--- START ---

(**  Client configurations survive a restart: while the settings store accepts
    writes, every store keeps the saved image equal to the table in RAM, and loading the
    image over a zeroed table gives the same table again. *)
Theorem ccc_survives_restart (s : HS) addr h v gatt1 :
  nvram_config = true -> (forall k d n, 0 <= (nvram_config_set (NS := NS) k d n).1) ->
  ccc_wf (ccc_save_storage s) -> ccc_synced s ->
  length addr = 7%nat -> 0 < h < 2 ^ 16 -> 0 <= v < 2 ^ 16 ->
  ends (bt_gatt_store_ccc CCC_STORE_MAX nvram_config addr (h, v)) s (fun _ s' =>
    ccc_synced s' /\
    ends (load_save CCC_STORE_MAX nvram_config) (Host (ccc_zero CCC_STORE_MAX) gatt1 [] (host_nv s'))
      (fun ret s2 => 0 <= ret /\ ccc_save_storage s2 = ccc_save_storage s' /\ gatt s2 = gatt1)).
Proof.
  intros Hcfg Hset Hwf Hsync Ha Hh Hv.
  eapply ends_mono; [apply (store_step s addr h v Hwf Ha); lia|]. cbv beta.
  intros [] s' (Hwf' & _ & _ & _ & _ & Hst).
  assert (ccc_synced s') as Hs'.
  { destruct Hst as [[Hc Hn]|[Hn|[Hn|Hn]]]; [|by unfold ccc_synced; rewrite Hn; apply nv_set_ok|congruence|lia].
    unfold ccc_synced. by rewrite Hc, Hn. }
  split; [done|]. unfold ends, load_save. rewrite Hcfg. cbn [host_nv ccc_save_storage].
  rewrite (nv_get_some "BT_CCC" _ _ _ Hs') by (rewrite encode_length by done; lia).
  rewrite blit_whole by (apply Nat2Z.inj; rewrite !encode_length by (done || apply ccc_zero_wf); done).
  destruct (Z.leb_spec 0 (Z.of_nat (length (encode_ccc (ccc_save_storage s'))))); [|lia].
  split_and!; [lia| |done]. cbn. by apply decode_encode.
Qed.
End Ccc.

(** ** Concrete instance: ten entries, the map as settings store *)
Definition host0 : host (NS := gmap string (list Z)) :=
  Host (ccc_zero 10) [] [] {[ "BT_CCC"%string := encode_ccc (ccc_zero 10) ]}.

Lemma ccc_store_refines_witness :
  ends (bt_gatt_store_ccc 10 true addr1 (18, 1)) host0 (fun _ s' => ccc_map (ccc_save_storage s') = {[18 := 1]}).
Proof.
  eapply ends_mono; [apply (ccc_store_refines 10 ltac:(lia) true host0 addr1 18 1 (ccc_zero_wf 10 ltac:(lia)) eq_refl); lia|].
  intros [] s' (_ & _ & Hm & _). rewrite Hm. unfold spec_store.
  by rewrite bool_decide_false.
Defined.

Lemma ccc_survives_restart_witness :
  ends (bt_gatt_store_ccc 10 true addr1 (18, 1)) host0 (fun _ s' =>
    ccc_synced s' /\
    ends (load_save 10 true) (Host (ccc_zero 10) [] [] (host_nv s'))
      (fun ret s2 => 0 <= ret /\ ccc_save_storage s2 = ccc_save_storage s' /\ gatt s2 = [])).
Proof.
  apply (ccc_survives_restart 10 ltac:(lia) true host0 addr1 18 1 []); [done| |exact (ccc_zero_wf 10 ltac:(lia))|done|done|lia|lia].
  intros k d n. cbn. lia.
Defined.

--- END ---

**Exercise:**
Please copy, exactly as written, every line in the listing above from the line with "(** ** Concrete" up to and including the line with "eapply ends_mono; [apply (ccc_store_refines".

**Solution to this exercise:**
(** ** Concrete instance: ten entries, the map as settings store *)
Definition host0 : host (NS := gmap string (list Z)) :=
  Host (ccc_zero 10) [] [] {[ "BT_CCC"%string := encode_ccc (ccc_zero 10) ]}.

Lemma ccc_store_refines_witness :
  ends (bt_gatt_store_ccc 10 true addr1 (18, 1)) host0 (fun _ s' => ccc_map (ccc_save_storage s') = {[18 := 1]}).
Proof.
  eapply ends_mono; [apply (ccc_store_refines 10 ltac:(lia) true host0 addr1 18 1 (ccc_zero_wf 10 ltac:(lia)) eq_refl); lia|].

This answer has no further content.